At the very least, there were men there!

Robert would have been very happy to be alone and without a home, protector, or money in the poorest neighborhood of Paris or London, even on the miserable Siberian steppes, even a prisoner of ferocious savages deep in Java or New Guinea.

He looked around frantically and an urge came over him, an irresistible urge, to cower in a hole in the rock or a hollow of a bush like a timid animal and wait for daylight.

Suddenly he happened on a brook that ran between two large red rocks, and whose clear surface gleamed in the light of the two moons, Phobos and Deimos. Reeds, rushes, and a mixture of succulents with spreading leaves adorned the waterway’s banks, and quick golden fish as agile as trout darted among the plants. Huge trees admired their dark foliage in the water.

Robert had never beheld such a charming landscape illuminated by such soft glimmers of light. His courage returned; he was embarrassed by the fear that assailed him.

Kneeling on the damp grass, he drank water from his cupped hands and found it exquisite and soothing.

“No!” he proudly exclaimed. “I will not succumb to these senseless fears. I will be faithful to the role that I myself have chosen; I wanted to get to know new worlds, whatever the risks. Whatever enemies or dangers may await, I have come with all the venerable riches of human science. Whether I succeed or fail I will have accomplished the goal I set for myself. I will have filled the page I wished to write and my mission will not have been in vain. I have no right to complain nor to be afraid.”

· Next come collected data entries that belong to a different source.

Lemma build_preds_spec bs :
  adds_preds (fun p c => exists i, p = Z.of_nat i /\ (i < length bs)%nat /\ c ∈ block_succs bs i) bs (build_preds bs).
Proof.
  unfold build_preds.
  assert (H : forall m k bs', (forall i, block_succs bs' i = block_succs bs i) ->
    adds_preds (fun p c => exists i, p = Z.of_nat i /\ (k <= i < k + m)%nat /\ c ∈ block_succs bs i) bs'
      (foldl (fun acc i => foldl (add_pred (Z.of_nat i)) acc (from_option succs [] (acc !! i))) bs' (List.seq k m))).
  { induction m as [|m IH]; intros k bs' S; cbn [List.seq foldl].
    - split_and!; [done|done|]. intros c p _. split; [by left|]. intros [|(i & _ & ? & _)]; [done|lia].
    - fold (block_succs bs' k). rewrite S. pose proof (add_preds_spec (Z.of_nat k) (block_succs bs k) bs') as A.
      specialize (IH (Datatypes.S k) (foldl (add_pred (Z.of_nat k)) bs' (block_succs bs k))).
      destruct (adds_preds_trans _ _ _ _ _ A (IH ltac:(intros i; etrans; [apply A|apply S]))) as (L' & S' & P').
      split_and!; [done|done|]. intros c p Hc. rewrite P' by done. split.
      + intros [?|[[-> ?]|(i & ? & ? & ?)]]; [by left|right; exists k; split_and!; [done|lia|lia|done]|].
        right. exists i. split_and!; [done|lia|lia|done].
      + intros [?|(i & -> & ? & ?)]; [by left|right]. destruct (decide (i = k)) as [->|]; [by left|right].
        exists i. split_and!; [done|lia|lia|done]. }
  destruct (H (length bs) 0%nat bs ltac:(done)) as (L & S & P). split_and!; [done|done|].
  intros c p Hc. rewrite P by done. setoid_rewrite Nat.add_0_l. naive_solver lia.
Qed.
End Preds.

(** The lists a lifter builds, from blocks without predecessors, describe one graph. *)
Lemma build_preds_ok f bs :
  blocks f = build_preds bs -> Forall (fun b => preds b = []) bs -> graph_ok f.
Proof.
  intros E N. pose proof (build_preds_spec bs) as (L & S & P).
  assert (Nil : forall c, block_preds bs c = []).
  { intros c. unfold block_preds. destruct (bs !! Z.to_nat c) as [b|] eqn:Eb; [|done]. by apply (proj1 (Forall_lookup _ _) N _ _ Eb). }
  assert (R : forall b, in_range f b <-> 0 <= b < zlen bs) by (intros b; unfold in_range, num_blocks, zlen; by rewrite E, L).
  assert (Pr : forall b c, in_range f c -> b ∈ preds_of f c <->
    exists i, b = Z.of_nat i /\ (i < length bs)%nat /\ c ∈ block_succs bs i).
  { intros b c Hc%R. unfold preds_of. rewrite E. change (from_option preds [] (build_preds bs !! Z.to_nat c)) with (block_preds (build_preds bs) c).
    rewrite P, Nil by done. set_solver. }
  split.
  - intros b c Hb%R Hc. rewrite (Pr b c Hc). unfold succs_of. rewrite E.
    change (from_option succs [] (build_preds bs !! Z.to_nat b)) with (block_succs (build_preds bs) (Z.to_nat b)).
    rewrite S. unfold zlen in Hb. split.
    + intros H. exists (Z.to_nat b). split_and!; [lia|lia|done].
    + intros (i & -> & _ & H). by rewrite Nat2Z.id.
  - intros b p Hb Hp. apply (Pr p b Hb) in Hp as (i & -> & Hi & _). apply R. unfold zlen. lia.
Qed.

(** ** The theorems *)

(** C10: for every function whose predecessor lists are those of its successor lists,
    the iteration ends, without reading out of bounds, with the immediate dominators:
    a block that the entry reaches has as its parent the dominator of it that all its
    other dominators dominate, the entry itself, and an unreached block none. *)
Theorem compute_dominators_spec f :
  blocks f <> [] -> graph_ok f ->
  exists rpo ix idom, compute_reverse_postorder f = Some (rpo, ix) /\
    compute_dominators f rpo ix = Some idom /\ length idom = length (blocks f) /\
    rd idom (start_block f) = Some (start_block f) /\
    forall b, in_range f b -> exists d, rd idom b = Some d /\
      (~ reaches f (start_block f) b -> d < 0) /\
      (reaches f (start_block f) b -> b <> start_block f ->
         d <> b /\ dominates f d b /\ forall x, dominates f x b -> x <> b -> dominates f x d).
Proof.
  intros Hne G. destruct (rpo_compute f Hne) as (rpo & ix & E & O).
  destruct (compute_dominators_ok f rpo ix O G) as (idom & Ed & OK). exists rpo, ix, idom.
  pose proof (idom_rd f rpo ix idom OK) as Rd.
  split_and!; [done|done|apply OK| |].
  - rewrite Rd by (apply (R_range f rpo ix O), (e_in f rpo ix O)). by rewrite (idom_e f rpo ix idom OK).
  - intros b Ib. exists (at_ idom b). rewrite <-(rpo_reach _ _ _ O). split_and!; [by apply Rd|by apply (idom_unset f rpo ix idom OK)|].
    intros Rb N. pose proof (idom_rank f rpo ix idom OK b Rb N). split_and!; [intros EE; rewrite EE in *; lia| |].
    + by apply (idom_dominates f rpo ix idom OK).
    + intros x. by apply (idom_closest f rpo ix O idom OK).
Qed.

(** The frontier of a block lists, in order and once each, the reached blocks
    with at least two predecessors of which one is dominated by the block while the
    parent is not; an unreached block has in its frontier just such successors. *)
Lemma compute_dom_frontiers_spec f :
  blocks f <> [] -> graph_ok f ->
  exists rpo ix idom df, compute_reverse_postorder f = Some (rpo, ix) /\
    compute_dominators f rpo ix = Some idom /\ compute_dom_frontiers f idom = Some df /\
    length df = length (blocks f) /\
    forall a l, rd df a = Some l -> StronglySorted Z.lt l /\
      forall x, x ∈ l <-> reaches f (start_block f) x /\ 2 <= zlen (preds_of f x) /\
        exists p d, p ∈ preds_of f x /\ rd idom x = Some d /\
          ((reaches f (start_block f) p /\ dominates f a p /\ ~ dominates f a d) \/
           (~ reaches f (start_block f) p /\ a = p)).
Proof.
  intros Hne G. destruct (rpo_compute f Hne) as (rpo & ix & E & O).
  destruct (compute_dominators_ok f rpo ix O G) as (idom & Ed & OK).
  destruct (compute_frontiers_spec f rpo ix O G idom OK) as (df & Ef & L & H).
  exists rpo, ix, idom, df. split_and!; [done..|]. intros a l El. destruct (H a l El) as [Hs Hx].
  split; [done|]. intros x. rewrite Hx. setoid_rewrite <-(rpo_reach _ _ _ O). split.
  - intros (Rx & L2 & p & Hp & C). split_and!; [done|done|]. exists p, (at_ idom x).
    split_and!; [done|apply (idom_rd f rpo ix idom OK), (R_range f rpo ix O x Rx)|done].
  - intros (Rx & L2 & p & d & Hp & Hd & C). split_and!; [done|done|]. exists p. split; [done|].
    rewrite (idom_rd f rpo ix idom OK x (R_range f rpo ix O x Rx)) in Hd. by injection Hd as <-.
Qed.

Stimulated by this burst of enthusiasm, Robert found himself in complete control of his faculties. The strangeness of the situation revived him and he walked on at a brisk pace, leaving the spring and the clearing behind to plunge into a long avenue with a carpet of brown moss as soft as velvet under his feet.

If his friends on Earth had seen the young engineer at this moment, walking briskly with no idea where he was headed down the paths of an untamed forest, none of them, certainly, would have recognized him. Robert was as thin as a skeleton, his features were haggard, his shoulders were stooped, and his wild hair and beard were turning gray. His only clothing was the cotton sack that had served as his shroud, under which he was shivering, although it wasn’t terribly cold.

He had made rudimentary sandals from thin strips of tree bark that he wrapped around his aching feet. And finally his incredibly long and sharp nails made him look more like a Stone Age man than a respectable mathematician who had graduated third in his class from the Ecole Polytechnique.

Robert Darvel, now certain that he had left the planet of his birth and that what he had taken to be a Canadian forest was instead a part of Mars, walked with great strides, as much to revive his sluggish limbs as to reach, as quickly as possible, some Martian settlement, the existence of which he was impatient to discover.

“If they are friendly and intelligent,” he had told himself, “I will find a way to make myself understood and they will help me. If they are hostile and stupid, I will frighten them and they will be obliged to come to my assistance anyway.”

Greatly fortified by these rather fanciful hopes, he pressed on, but after a quarter of an hour he was overcome by fatigue and, despite his sandals of vines, his feet were raw and terribly sore. He broke off a thick, mostly straight branch to serve as a cane and also as a weapon of self-defense.